| Article ID | Journal | Published Year | Pages | File Type |
|---|---|---|---|---|
| 3990110 | Journal of Thoracic Oncology | 2013 | 10 Pages |
Background:The study investigated whether tumor volume changes at 8 weeks of therapy is associated with outcomes in advanced non–small-cell lung cancer (NSCLC) patients harboring sensitizing epidermal growth factor receptor (EGFR) mutations treated with EGFR tyrosine kinase inhibitors (TKIs).Methods:In 56 advanced NSCLC patients with sensitizing EGFR mutations treated with first-line erlotinib or gefitinib, tumor volumes of dominant lung lesions were measured on baseline and follow-up computed tomography, and were analyzed for association with survival.Results:Among 56 eligible patients, the median tumor volume was 17.8 cm3 (range, 1.3–172.7 cm3) on the baseline scans. Forty-nine patients had follow-up computed tomography at approximately 8 weeks; the median tumor volume at 8 weeks was 7.1 cm3 (range, 0.4–62.3 cm3), with the median proportional volume change of −59% (range, −90% to +91%) from baseline.
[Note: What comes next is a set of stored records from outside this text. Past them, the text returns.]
Lemma icon_className_unused_witness :
  ∃ b, createReviewBadge sampleGetURL
         (sampleOther "Add feature" (Some (sampleApprovedOn "abc"))) (Some "me")
       = Some b
       ∧ contains "rgh-review-status-approved" b = false.
Proof.
  eexists. split; [reflexivity|].
  apply (icon_className_unused sampleGetURL
           (sampleOther "Add feature" (Some (sampleApprovedOn "abc"))) (Some "me")
           _ (Some APPROVED) true
           {| icon := jsx "CheckIcon" ["v-align-middle"] [] [];
              label := "You approved this PR (new commits since review)";
              className := "rgh-review-status-approved" |});
    reflexivity.
Defined.

Lemma getApprovalCount_order_and_bounds_witness :
  getApprovalCount
    (Some (Build_Connection (Some [approvalBy "alice"; approvalBy "bob"])))
  = getApprovalCount
      (Some (Build_Connection (Some [approvalBy "bob"; approvalBy "alice"]))).
Proof.
  destruct (getApprovalCount_order_and_bounds
              [approvalBy "alice"; approvalBy "bob"]
              [approvalBy "bob"; approvalBy "alice"] []) as [Hperm _].
  apply Hperm. apply perm_swap.
Defined.

Lemma toPrConfig_reads_path_witness :
  toPrConfig sampleEscapeKey (λ s : option string, s) samplePage 1
  = {| key := "_o_n_5"; link := 1; owner := Some "o"; name := Some "n";
       number := Some "5" |}.
Proof.
  apply (toPrConfig_reads_path sampleEscapeKey (option string)
           (λ s : option string, s) samplePage 1 "o" "n" "pull" "5" EmptyString);
    try reflexivity.
  by left.
Defined.
(** * Chart preparation of the Chart Analysis page

    A shallow embedding of [generateChartData], the click handler of
    [ChartAnalysisPage] (src/unnamed/part_001, lines 74-119), and of the
    ECMAScript operations it calls: property reads on the rows, [parseFloat],
    [||], [+], property reads and writes on the object literal [aggregated],
    [Object.keys] and [Object.values].

    - Numbers are IEEE 754 binary64 values, Rocq's primitive [float]; the
      decimal text of a number and the number of a decimal text are computed
      with correct rounding.
    - Strings are sequences of code units below 256, Rocq's [string].
    - A row is an ordinary object, a finite map from column names to
      scalars; a column that a row does not have is looked up in
      [Object.prototype] and reads as [undefined] when it is not there
      either.
    - [aggregated] is an ordinary object: its own properties are kept in
      creation order, [Object.keys] lists array indices first, and a name it
      does not own is looked up in [Object.prototype].
    - The handler is given a second time on a heap, where the rows are
      objects the page refers to and [aggregated] is an object the handler
      creates; this is where what a run leaves behind is visible.

    The last part, Further properties, is about the rest of the page
    ([fetchExcelData], [handleConfigChange], [handleSaveChart],
    [renderChart] and the data preview, with the requests in flight and the
    toasts as an explicit state), the request interceptor of the API client
    (src/unnamed/part_000) and the dashboard with its two timers
    (src/chart-nexus-excel-main/src/pages/Dashboard.tsx). *)

From Stdlib Require Import ZArith List String Ascii Bool Lia Floats.
From Stdlib Require Import Permutation Sorted Zpower.
Import ListNotations.

Local Open Scope string_scope.
Local Open Scope Z_scope.
Lemma growing_ingest_lines station_id lines : forall batch,
  growing (ingest_lines station_id lines batch).
Proof.
  induction lines as [|raw rest IH]; intros batch; cbn [ingest_lines].
  - apply growing_ret.
  - destruct (Py.strip raw) as [|c line]; [apply IH|].
    destruct (_parse_line (String c line) station_id) as [e|record].
    + unfold add_errors. apply growing_bind; [apply growing_set_stats|].
      intros _. apply IH.
    + intros w.
      destruct (Z.of_nat (List.length (batch ++ [record])) >=? Ing.batch_size w);
        [|apply IH].
      pose proof (growing_process_batch (batch ++ [record]) w) as Hp.
      destruct (_process_batch (batch ++ [record]) w) as [[u|e] w1]; cbn in Hp.
      * eapply grows_trans; [exact Hp | apply IH].
      * eapply grows_trans; [exact Hp|].
        apply (growing_bind (add_errors 1)); [apply growing_set_stats|].
        intros _. apply IH.
Qed.

Lemma growing_ingest_file f station_id : growing (_ingest_file f station_id).
Proof.
  unfold _ingest_file. destruct (file f) as [|lines]; [apply growing_raise|].
  apply growing_bind; [apply growing_ingest_lines|].
  intros [|x batch]; [apply growing_ret | apply growing_process_batch].
Qed.

Lemma growing_ingest_files files : growing (ingest_files files).
Proof.
  induction files as [|f files IH]; cbn [ingest_files]; [apply growing_ret|].
  unfold add_files_processed, add_errors.
  apply growing_bind; [|intros _; exact IH].
  apply growing_try_except; [|intros e; apply growing_set_stats].
  apply growing_bind; [apply growing_ingest_file | intros _; apply growing_set_stats].
Qed.

Lemma growing_ingest_from_directory fs data_directory :
  growing (ingest_from_directory fs data_directory).
Proof.
  unfold ingest_from_directory. destruct (fs data_directory) as [files|];
    [|apply growing_raise].
  apply growing_bind; [apply growing_ingest_files|].
  intros _ w. apply grows_refl.
Qed.
(** ** The batch loader *)

(** C1 as stated fails: the bulk insert of [mixed_batch] fails on the
    uniqueness constraint, the retry skips the repeated day and then meets
    the record the storage refuses; that failure leaves the loader
    uncounted, and the new day after it, which the storage would take, is
    never attempted. *)
Lemma process_batch_abandons_the_rest :
  let w := Ing.__init__ 1000 one_day_db in
  let w' := snd (_process_batch mixed_batch w) in
  Session.insert_all one_day_db mixed_batch = inl IntegrityError
  /\ fst (_process_batch mixed_batch w) = Raise OtherStorageError
  /\ Ing.errors (Ing.stats w') = 0%nat
  /\ Ing.records_skipped (Ing.stats w') = 1%nat
  /\ Ing.records_ingested (Ing.stats w') = 0%nat
  /\ Session.refuses one_day_db (day_record "S1" 2023 1 3 5 5 5) = false
  /\ Session.weather_data (Ing.session w') = Session.weather_data one_day_db.
Proof. vm_compute. repeat split. Qed.
Lemma tree_order_example_aux (localeCompare : string -> string -> Z) (sep : string) (scandir_error : string -> exn) (baseUrl : string)
    (entries : list (string * fsnode)) (s1 m1 s2 m2 : Z) (sub : fsnode) (w : world) :
  localeCompare "a.txt" "b.txt" < 0 -> 0 < localeCompare "b.txt" "a.txt" ->
  entries ≡ₚ [("b.txt", FsFile s1 m1); ("a.txt", FsFile s2 m2); ("c", sub)] ->
  is_directory sub ->
  exists children w',
    readComicsTree localeCompare sep scandir_error baseUrl "" (FsDir entries) w =
      (inr [ DirNode "c" "c" children;
             FileNode "a.txt" "a.txt" s2 m2 (baseUrl +:+ "/" +:+ "a.txt");
             FileNode "b.txt" "b.txt" s1 m1 (baseUrl +:+ "/" +:+ "b.txt") ], w').
Proof.
  intros Hab Hba Hperm Hdir.
  assert (Hab' : (localeCompare "a.txt" "b.txt" <=? 0) = true) by (apply Z.leb_le; lia).
  assert (Hba' : (localeCompare "b.txt" "a.txt" <=? 0) = false) by (apply Z.leb_gt; lia).
  destruct (readComicsTree_total localeCompare sep scandir_error baseUrl "c" sub w)
    as (children & w' & Hrec).
  exists children, w'.
  symmetry in Hperm. apply permutations_Permutation in Hperm.
  cbv [permutations mbind list_bind interleave fmap list_fmap mret list_ret app] in Hperm.
  repeat (apply elem_of_cons in Hperm as [->|Hperm]); [.. | inversion Hperm];
    rewrite readComicsTree_dir; unfold try_catch, bind, with_calls;
    cbn [map fst snd];
    repeat (rewrite filter_cons_True by reflexivity); rewrite filter_nil;
    (erewrite mapM_cons_inr;
       [| first [apply readEntry_file | apply readEntry_dir; [exact Hdir | exact Hrec]]
        | erewrite mapM_cons_inr;
            [reflexivity
            | first [apply readEntry_file | apply readEntry_dir; [exact Hdir | exact Hrec]]
            | erewrite mapM_cons_inr;
                [reflexivity
                | first [apply readEntry_file | apply readEntry_dir; [exact Hdir | exact Hrec]]
                | reflexivity ]]]).
  all: unfold ret, js_sort; cbn [foldr insert_by].
  all: repeat (rewrite ?compareNodes_dir_file, ?compareNodes_file_dir,
                 ?compareNodes_file_file, ?Hab', ?Hba';
               change (1 <=? 0) with false; change (-1 <=? 0) with true;
               cbn [insert_by]).
  all: reflexivity.
Qed.
(** The second half: the node of the file is linked to the node of its
    folder when there is one. *)
Lemma hoare_link_parent f fid {A} (K : M A) Q :
  hoare (fun this => Good this /\ fileNodeOf f fid this) K Q ->
  hoare (fun this => Inv this /\ linked (Some fid) this /\
                     fileNodeOf f fid this)
    (parentNodeId <- getNodeId folder (Path.dirname (file_path f)) ;;
     has <- nodeMapHas ("folder:" +:+ Path.dirname (file_path f)) ;;
     (if has
      then addEdge
             {| spec_source := parentNodeId; spec_target := fid;
                spec_type := contains; spec_label := "" |}
      else ret tt) ;;;
     K)
    Q.
Proof.
  intros HK this (HI & HL & m & Hm & Hmt & Hmp & Hmid).
  unfold bind, nodeMapHas.
  change ("folder:" +:+ Path.dirname (file_path f))
    with (keyOf folder (Path.dirname (file_path f))).
  destruct (getNodeId_cases folder (Path.dirname (file_path f)) this)
    as [(pid & Hk & ->)|[Hk ->]]; simpl; rewrite Hk; simpl.
  - apply Inv_lookup in Hk as (d & Hd & Hdt & Hdp & <-); [|done].
    set (spec := {| spec_source := node_id d; spec_target := fid;
                    spec_type := contains; spec_label := "" |}).
    assert (wfSpec spec) as Hspec.
    { split; simpl; [|subst fid]; by eapply Inv_node_wf. }
    assert (parentOf d m) as Hparent.
    { left. repeat split; auto. congruence. }
    rewrite addEdge_Normal. apply HK. split; [split|].
    + apply Inv_addEdge; [done..|]. intros _. by exists d, m.
    + apply (linked_close fid); [by apply linked_addEdge|].
      intros nf nt Hnf Hnt Hp Hid. rewrite addEdge_nodes in Hnf, Hnt.
      rewrite <- Hmid in Hid.
      apply (Inv_same_id _ _ _ HI Hnt Hm) in Hid. subst nt.
      destruct Hp as [(Hft & _ & Hfp)|(_ & Hfun & _)]; [|congruence].
      assert (nf = d) as ->.
      { apply (Inv_same_node this); auto; congruence. }
      destruct (addEdge_stores spec this (inv_wf _ HI) Hspec)
        as (e & He & Ht).
      exists e. split; [done|].
      unfold tripleOf, tripleOfSpec in Ht. simpl in Ht.
      injection Ht as ? ? ?. repeat split; auto. congruence.
    + exists m. by rewrite addEdge_nodes.
  - apply HK. split; [split|].
    + apply Inv_withCounter; [done|lia].
    + apply (linked_close fid); [done|].
      intros nf nt Hnf Hnt Hp Hid. simpl in Hnf, Hnt.
      rewrite <- Hmid in Hid.
      apply (Inv_same_id _ _ _ HI Hnt Hm) in Hid. subst nt.
      destruct Hp as [(Hft & _ & Hfp)|(_ & Hfun & _)]; [|congruence].
      pose proof (inv_map _ HI nf Hnf) as Hnfk.
      rewrite Hft, Hfp, Hmp in Hnfk. by rewrite Hk in Hnfk.
    + by exists m.
Qed.

Lemma hoare_buildFileNode f :
  f ∈ files -> hoare Good (buildFileNode env f) (fun _ => Good).
Proof.
  intros Hf. unfold buildFileNode.
  apply (hoare_file_node f
           (fun fileNodeId =>
              parentNodeId <- getNodeId folder (Path.dirname (file_path f)) ;;
              has <- nodeMapHas ("folder:" +:+ Path.dirname (file_path f)) ;;
              (if has
               then addEdge
                      {| spec_source := parentNodeId;
                         spec_target := fileNodeId;
                         spec_type := contains; spec_label := "" |}
               else ret tt) ;;;
              functions <- field (file_functions f) ;;
              forEach (buildFunctionNode f fileNodeId) functions)
           _
           (fun functions imports exports =>
              FileExtra
                match workspace env with
                | Some ws => Path.relative (cwd env) ws (file_path f)
                | None => file_path f
                end
                (file_language f) (length functions) (length imports)
                (length exports)));
    [done|].
  intros fid. apply hoare_link_parent.
  eapply hoare_bind; [apply hoare_field|].
  intros fs. apply hoare_pure. intros _.
  eapply hoare_conseq;
    [apply (hoare_forEach (fun this => Good this /\ fileNodeOf f fid this))
    |done|by intros _ this [H _]].
  intros func _. by apply hoare_buildFunctionNode.
Qed.

Lemma hoare_buildFileNodes :
  hoare Good (buildFileNodes env files) (fun _ => Good).
Proof.
  unfold buildFileNodes. apply hoare_forEach.
  intros f Hf. by apply hoare_buildFileNode.
Qed.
The proportional volume change at 8 weeks was associated with survival (p = 0.02). Using the cutoff value of 38% volume decrease (75th percentile) at 8 weeks, patients with volume decrease more than 38% (n = 37) had a median overall survival of 43.5 months compared with 16.3 months among those with volume decrease of 38% or less (n = 12; p = 0.01). The median progression-free survival for patients with more than 38% volume decrease was 12.6 months, compared with 5.5 months for those with 38% or lesser volume decrease (p = 0.2).Conclusion:The proportional volume change at 8 weeks is associated with overall survival in EGFR-mutant advanced NSCLC patients treated with first-line EGFR-TKIs. The observation of the study, if confirmed in larger study cohorts, indicates that tumor volume analysis at 8 weeks may provide an early marker for survival, and contribute to therapeutic decision making by identifying patients who may benefit from additional anticancer therapy after 8 weeks of EGFR-TKI therapy.